Guest blog post: Kate Addis on the impact of Covid-19 on a professional musician

Kate Addis is a professional double bassist who has been engaged many times by APO to boost our section. She’s been helping APO scope its crowdfunder project to present a professional end-of-lockdown celebration concert, which will see the musicians paid now, to alleviate financial hardship.

At the start of 2020, like many other professional musicians, I looked forward to a few quiet days in January; the normal lull after the busy Christmas period. My diary was filled with ‘gigs’ over the six months and as I filled in the obligatory tax return, the coming financial year looked as if it would be a healthy one. 

My name is Kate Addis and I am a freelance classical bass player living in Berkshire.  I grew up in Reading and when I finished my training in London, I never really saw any reason not to move back to the area.  I had family and friends here and with the good transport links, I could be in central London faster than some of my friends who live in greater London.

In March, when the lockdown was announced, like many others I had little understanding of the bigger impact this would have on my life.  I was half way through a busy opera tour in Wales when the remaining performances were cancelled.  By the end of March, all the gigs in my diary for the next five months vanished.

As any self-employed person will tell you, it can be a precarious life.  You learn to balance the times of the year when you are busy with the times that you have little else on.  Most freelance musicians take on work from a number of sources.  For me this includes performing with orchestras and ensembles around the country as well as having a few hours a week of teaching.  For other musicians who work for touring productions, holding down a teaching position is not viable and they have lost all of their income.

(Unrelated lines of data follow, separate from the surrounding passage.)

(* ===== verification/VhalOpen.v ===== *)
(** * The VHAL source: opening and closing

    What an open source is, that [vhal_open] either returns one or leaves nothing
    open or allocated, and that [vhal_close] releases all of it. *)

From Stdlib Require Import String.
From S2P Require Import Prelude Effect Text Wire CatalogDefs Catalog SourceSession Sampler.
From S2P Require Import VhalElf VhalDefs VhalOps VhalOs VhalProc.

Section Invariant.
Context `{HC : CatalogOk}.

(** A vector of the right length, or none when no frame needs it. *)
Definition vector_ok (addresses_ : list Z) (iov : option (list (iovec Z))) : Prop :=
  match iov with
  | Some vector => zlen vector = FRAME_COUNT
  | None => nonzero addresses_ = 0
  end.

(** What [vhal_read] and [vhal_close] rely on. *)
Definition source_ok (s : roadcast_vhal_source_t) : Prop :=
  zlen (addresses s) = FRAME_COUNT
  /\ vector_ok (addresses s) (local_iov s) /\ vector_ok (addresses s) (remote_iov s).

(** The remote vector starts with the addresses of the resolved frames. *)
Definition aligned (s : roadcast_vhal_source_t) : Prop :=
  match remote_iov s with
  | Some vector =>
      take (Z.to_nat (nonzero (addresses s))) vector
      = map (fun a => mk_iovec (Some a) 8) (filter (fun a => a <> 0) (addresses s))
  | None => True
  end.

Lemma nonzero_zeros n : nonzero (repeat 0 n) = 0.
Proof. induction n as [|n IH]; [done|]. cbn [repeat]. by rewrite nonzero_cons. Qed.

Lemma closed_source_ok : source_ok closed_source.
Proof.
  split_and!; [unfold FRAME_COUNT, zlen; cbn; by rewrite repeat_length|apply nonzero_zeros..].
Qed.

(** The addresses of the frames: the symbols moved by the bias of the mapping. *)
Definition address_of (bias value : Z) : Z := if value =? 0 then 0 else u64 (bias + value).

Lemma nonzero_app l k : nonzero (l ++ k) = nonzero l + nonzero k.
Proof. unfold nonzero. by rewrite list.filter_app, zlen_app. Qed.

(** The state of the loop over the symbols after [i] of them. *)
Definition resolving (values : list Z) (bias : Z) (s0 : roadcast_vhal_source_t) (i : Z)
    (s : roadcast_vhal_source_t) : Prop :=
  addresses s = map (address_of bias) (take (Z.to_nat i) values)
                ++ repeat 0 (length CAN_IDS - Z.to_nat i)
  /\ (exists vector, remote_iov s = Some vector /\ zlen vector = FRAME_COUNT
       /\ take (Z.to_nat (resolved_count s)) vector
          = map (fun a => mk_iovec (pointer a) 8)
              (map (fun v => u64 (bias + v)) (filter (fun v => v <> 0) (take (Z.to_nat i) values))))
  /\ resolved_count s = nonzero (take (Z.to_nat i) values)
  /\ pid s = pid s0 /\ mem_fd s = mem_fd s0 /\ identity_fd s = identity_fd s0
  /\ start_time_ticks s = start_time_ticks s0 /\ local_iov s = local_iov s0
  /\ vm_readv_retry_ns s = vm_readv_retry_ns s0.
(* ===== verification/VhalRead.v ===== *)
(** * The VHAL source: reading

    [vhal_read] returns, stays inside its arrays, and hands out bytes of a frame
    only when they were read at the frame's address and the identity of the
    process was confirmed afterwards. *)

From Stdlib Require Import String.
From S2P Require Import Prelude Effect Text Wire CatalogDefs Catalog SourceSession Sampler.
From S2P Require Import VhalElf VhalDefs VhalOps VhalOs VhalProc VhalOpen.

(** ** The resolved frames *)

(** The indices of the addresses other than zero, counted from [i]. *)
Fixpoint resolved_from (i : Z) (addrs : list Z) : list Z :=
  match addrs with
  | [] => []
  | a :: addrs => if a =? 0 then resolved_from (i + 1) addrs else i :: resolved_from (i + 1) addrs
  end.

Lemma resolved_from_app as1 : forall i as2,
  resolved_from i (as1 ++ as2) = resolved_from i as1 ++ resolved_from (i + zlen as1) as2.
Proof.
  induction as1 as [|a as1 IH]; intros i as2; cbn [app resolved_from].
  - by rewrite Z.add_0_r.
  - rewrite IH, zlen_cons, Z.add_assoc. by destruct (a =? 0).
Qed.

Lemma resolved_from_zlen addrs : forall i, zlen (resolved_from i addrs) = nonzero addrs.
Proof.
  induction addrs as [|a addrs IH]; intros i; [done|]. cbn [resolved_from]. rewrite nonzero_cons.
  destruct (a =? 0); [apply IH|]. by rewrite zlen_cons, IH.
Qed.

(** The indices and the addresses go in step. *)
Lemma resolved_from_lookup addrs : forall i k j,
  resolved_from i addrs !! k = Some j ->
  i <= j /\ exists a, addrs !! Z.to_nat (j - i) = Some a /\ a <> 0
    /\ filter (fun a => a <> 0) addrs !! k = Some a.
Proof.
  induction addrs as [|a addrs IH]; intros i k j; cbn [resolved_from]; [done|].
  assert (Hshift : forall k', resolved_from (i + 1) addrs !! k' = Some j ->
    i <= j /\ exists a', (a :: addrs) !! Z.to_nat (j - i) = Some a' /\ a' <> 0
      /\ filter (fun a => a <> 0) addrs !! k' = Some a').
  { intros k' Hk. destruct (IH _ _ _ Hk) as (Hj & a' & H1 & H2 & H3). split; [lia|].
    exists a'. split_and!; try done.
    by replace (Z.to_nat (j - i)) with (S (Z.to_nat (j - (i + 1)))) by lia. }
  destruct (Z.eqb_spec a 0) as [E|E].
  - rewrite filter_cons_False by (by intros H). apply Hshift.
  - rewrite filter_cons_True by done. destruct k as [|k]; [|apply Hshift].
    intros [= <-]. split; [lia|]. exists a. by rewrite Z.sub_diag.
Qed.
(* ===== verification/Prelude.v ===== *)
(** * Takibi host tooling: a Rocq model

    Takibi is a systems language with a kernel written in it.  Around the OCaml
    compiler and the kernel sources the repository keeps Python programs that
    decide whether a build is good: they pack images, write and read device
    trees, check traces of the kernel against TLA+ models, compare the kernel's
    ext2 with host Linux, survey the compiler's integer operations, fuzz the
    compiler, re-check its range proofs with z3, bound stack frames, audit the
    call graph, the globals and the memory map of the kernel, tie its models to its
    functions, scan sources and test the network stack of a board.
    This development is a shallow embedding of those programs (paths below are
    under src/), with the theorems that make their verdicts mean what they say.

    ** Conventions

    Prelude.v: a Python int is a [Z]; str, bytes and bytearray are lists of [Z];
    exceptions are the error type [exn] of the monad [res], so that every path
    that raises is a value; a while loop is [while fuel body], whose [OutOfFuel]
    is no Python exception; a for loop is [foldM] or [mapM_res].  Bytes.v has
    struct and bytearray, Text.v the str methods and the pieces of regular
    expressions, Dict.v insertion-ordered dictionaries, Sort.v [sorted], Random.v
    the seeded generator as the interface [Rng].  Regular expressions are written
    out as matchers over the classes of ASCII letters and digits (Python's also
    admit other scripts); white space and line breaks are Python's full sets.
    Files that hold only definitions have their theorems in the file of the same
    name with Facts at the end.

    ** Components

    - LZ4 images, scripts/lz4_image.py.  Lz4Block.v: [compress] and [decompress]
      as index loops, against the abstract sequences of the block format
      ([expand]).  Lz4Container.v: [pack], [unpack] and [main] on a map of files,
      written against the class [BlockCodec], which Lz4Block discharges.
      Theorems: the decoder refines the format, is total and bounded by its
      capacity on arbitrary input, and inverts the compressor; the container
      round trip with its refusals; what [main] leaves in the files.
    - Device trees.  Fdt.v: the class [Builder] of scripts/make_fdt_fixture.py and
      [parse_fdt] of scripts/rpi5_dtb_iommu_report.py, two scripts that share only
      the format.  FdtFixture.v: the modes of the fixture and [report].  Theorems:
      the reader gives back the tree the writer was given, and for unbalanced
      calls their meaning, errors included; the reader is safe on any bytes; the
      report's verdict.
    - Trace validators.  Tlc.v: what both share, the configuration of TLC and the
      reading of its output.  ProtocolTrace.v and ProtocolTraceFacts.v:
      scripts/validate_protocol_trace.py.  LogRing.v and LogRingFacts.v:
      scripts/validate_log_ring_trace.py.  The TLC process is the parameter [tlc],
      from module and configuration to the text it prints.  Theorems: what a
      parsed window satisfies, that parsing does not depend on how the streams were
      interleaved, that the observations are the latest reports, the opening state,
      the rebased stamps, and that exit status 0 means exactly that TLC matched the
      whole window and every required step was taken.
    - The verdict line, scripts/pass_line.py: PassLine.v.
    - ext2 equivalence.  Ext2Eq.v and Ext2EqFacts.v: scripts/ext2_eq.py, with
      debugfs, dumpe2fs and qemu-user as the class [Ext2Tools].  Ext2Host.v (the
      oracle and the comparison) and Ext2Gen.v (generator, campaign, faults, hostile
      images, scenarios, self-test, [main]): scripts/ext2_host.py, with the program
      under test, e2fsck and mke2fs as [HostTools] and host Linux's system calls as
      [LinuxFs], whose law [LinuxLaw] an in-memory file system satisfies.
      Ext2GenFacts.v: the generator refines a transition relation on its model of
      the tree, which is well formed after every round, and is stable in its
      prefixes.  Ext2HostFacts.v: the replay of a failed write,
      the block bound, the near-full scenario, the end of the fault run, and the
      replay mode that raises.  Ext2EqFacts.v: well-formed rows and their round
      trip, the meaning of a passing comparison, the end of the walk.
    - Integer overflow, scripts/survey_integer_overflow.py: Overflow.v.
      OverflowFacts.v: an operation the table calls proven overflows in no build, on a
      target of 32 or 64 bits, for all operands the compiler's facts allow, but for the
      isize division whose 32-bit proof is not one for 64 bits.
    - Compiler fuzzer, scripts/fuzz_compiler.py: Fuzz.v, with the compilers and the
      compiled probe as [FuzzTools].  FuzzFacts.v: exact bounds and i32 outputs of
      the probes, the reduction ends and keeps the failure, a PASS accounts for
      every case.
    - Source scans, scripts/source_scan.py and scripts/function_source.py, on which
      the textual audits rest: SourceScan.v.  SourceScanFacts.v: the blanked text
      keeps its layout and, scanned again, its literals and no comment; a function's
      source runs from its header to the brace that closes its body.
    - Range obligations, scripts/buildcheck_range_obligations.py:
      RangeObligations.v, with z3 as the class [Z3] and MD5 as an argument.
      RangeObligationsFacts.v: the canonical form decides equality up to a renaming
      of atoms; under the laws [z3_laws], a run without reports means that every
      obligation is unsatisfiable, and the cache keeps that meaning.
    - Stack frames, scripts/buildcheck_frame_size.py: FrameSize.v.
      FrameSizeFacts.v: the frames of a printed listing, the meaning of the status,
      and the spelling of an offset that is not counted.
    - Call graph audits.  CallGraph.v and CallGraphFacts.v: the table of calls that
      the compiler writes, scripts/call_graph_table.py, and its round trip.  Five
      checks read it, all named scripts/buildcheck_*.py, each with its negative
      controls and [main]: MutationGuard.v (ext2_mutation_guard: callers of what
      reaches a block write hold the guard), ReaderWait.v (ext2_reader_self_wait: no
      counted reader comes to the guard's take), ReleaseLog.v (ext2_release_log:
      releases write through the undo log), AllowedCallers.v (allowed_callers: the
      users of a function are the reviewed ones) and WorldStop.v (world_stop_rank:
      the stop has the lowest lock rank).  The Facts files, and WorldStop.v itself,
      say that a check finds no problem exactly when the graph has the property,
      stated with the reflexive transitive closure of the calls; that the
      breadth-first search finds a shortest chain, the fixpoint all writers and the
      walk each function once; and that the controls of a rule are always refused.
      They assume one row for each name, which the compiler ensures: it refuses a
      second definition of a name.
    - Kernel globals, scripts/buildcheck_global_protection.py: GlobalProtection.v, the
      compiler's table of globals, the allow-list and its edits.
      GlobalProtectionFacts.v: [main] passes exactly when the list reads well, is the set
      of unprotected or scratch globals of production code, and its readers exist;
      [--prune] removes exactly the stale rows, or writes nothing.
    - Memory map, scripts/buildcheck_kernel_memory_map.py: MemoryMap.v, the tables of
      the document, the symbols of the two kernels, the refresh, the checks and the
      boot expectations.  MemoryMapFacts.v: the check passes exactly when document and
      build agree; a refresh is idempotent and what it writes passes, but for a
      negative offset, which is written as no number; the page counts and their bounds;
      a tagged row outside its table that is not read.
    - Slot pools, scripts/check_slot_pool_entries.py: SlotPool.v, the functions of the
      kernel's sources with their calls, the holders of slots, the rules of the pools
      and their order.  SlotPoolFacts.v: the search and the fixpoint are exact, the
      check passes exactly when the rules hold along all chains of calls, a pool's own
      acquire being exempt from the order, and the waits between pools then form no
      cycle; a second slot of one's own pool, taken through another file, is not seen.
    - Function map of the models, scripts/buildcheck_model_function_map.py:
      FunctionMap.v, the tables that map the actions of the TLA+ models to functions, the
      stamps of their review, the recorded digests and the refresh, with SHA-256 as an
      argument.  FunctionMapFacts.v: a row keeps its stamp exactly when the compiled
      bodies of the lower-case names it covers are the same; a refresh leaves nothing but
      the errors of the rows' content; the check reports exactly the rows that are not
      justified or not current; names with a capital letter, which the stamp does not
      cover, and the planted rows, which are refused for their empty stamp whatever they
      plant.
    - Network tests.  NetFrame.v: the Ethernet, IP, TCP, ICMP and ARP frames that the
      tests build and their checksums.  NetLink.v: a raw socket and the clock as the
      class [Link], the monad of the programs over it, and the laws [LinkLaws] that the
      theorems use: time passes in a receive, and what has been heard is kept.
      ArpTest.v (scripts/eth_arp_reply_test.py), IcmpTest.v
      (scripts/eth_icmp_echo_test.py) and TcpEcho.v (scripts/eth_tcp_echo_test.py): the
      tests and [main].  Theorems: a frame decodes to its arguments and its checksums
      verify; the ARP and ICMP runs end with status 0 exactly when the frames heard are
      the ones asked for (ArpTestFacts.v, IcmpTestFacts.v); the TCP client's loops end
      and take a prefix of the server's streams whatever is lost, repeated or out of
      order, and pass only on the expected streams, as long as the numbers stay below
      2^32; one that passes 2^32 is not reduced and raises (TcpEchoFacts.v, HttpdFacts.v).

    ** Fuel

    A bound is the length of what the loop consumes, one round more than needed:
    the input for the codecs and parsers, the limit of bytes for a write, the
    excluded values for an interval's ends, the budget and the width for the
    reduction, the names or entries of the table for the searches of the call graph.
    The theorems about those loops are total: they give the result.
    A loop up to a deadline has as many rounds as nanoseconds are left, counted in
    binary, because each receive takes at least one.  Draining a socket has the number
    of frames that come without a pause as an argument, with its law.
    Three loops have no bound in the source.  The walk of an image ends for a
    well-founded tree ([walk_reads_tree]), the fault run when the operation has no
    more writes ([fault_op_ends]), both with the fuel that suffices; the generator
    rejects draws, so it ends with the random numbers only, and the theorems about
    it speak of the runs that return.

    ** Not modelled

    Standard output and error are the returned lines, without the progress lines
    of long runs; temporary directories and permissions are left out or arguments,
    the clock too but for the network tests.  A socket's errors other than its timeout
    are not modelled.  Not modelled are argparse and usage messages; the parts that
    build something (the mutant compilers, make's dry run, rusage, the planted sources
    of the range obligations' failing control); floating-point figures (the MiB in a
    message of the memory map are exact below 2^53 bytes) and solving times; and
    the scripts that drive QEMU, GDB, a board or git, the textual audits of the
    source tree beyond their shared scanner and the slot pools, the other audits of the built kernel,
    the remaining transcript validators, the OCaml compiler and the kernel itself. *)
From stdpp Require Export base gmap list sorting strings numbers fin_maps.
From Stdlib Require Export ZArith Lia.
From Stdlib Require Import Ascii.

Over the years many people have asked me why choose a career that has so much uncertainty (even pre corona) but it’s obvious to me.  There simply is no job like it. 

I get to work with talented people and have performed in concert halls, theatres, cathedrals, stately homes, film sets, studios, stadiums, cruise ships and even circus tents. No one can say my ‘office’ is dull.

One of the many concerts in which Kate Addis has been engaged to play with APO, to boost our bass section. She’s the fourth bass in.

I’ve had the opportunity to work with children; to be their first ever live music experience, to see their faces when they see and hear a double bass and be a witness to the first words sung by a refugee child who hasn’t spoken since fleeing her country two years earlier.  But most of all, I get to play music that communicates to everyone; it’s like speaking a universal language.

As the lockdown has continued, like everyone else, musicians are wondering how our work lives will ever get back to normal.  Many of us have had to turn to universal credit while we wait for the self-employed universal grant in June.  Others have taken on temporary jobs. 

As the weeks have gone by, it has become increasingly obvious to us that our industry will be one of the last to leave lockdown.  With this in mind, Andrew’s idea of a crowdfunded concert to support musicians in the area is a very welcome one.  I cannot wait to return to work and perform with other musicians who live locally. I do hope you will be able to support this venture and I look forward to meeting you at the concert.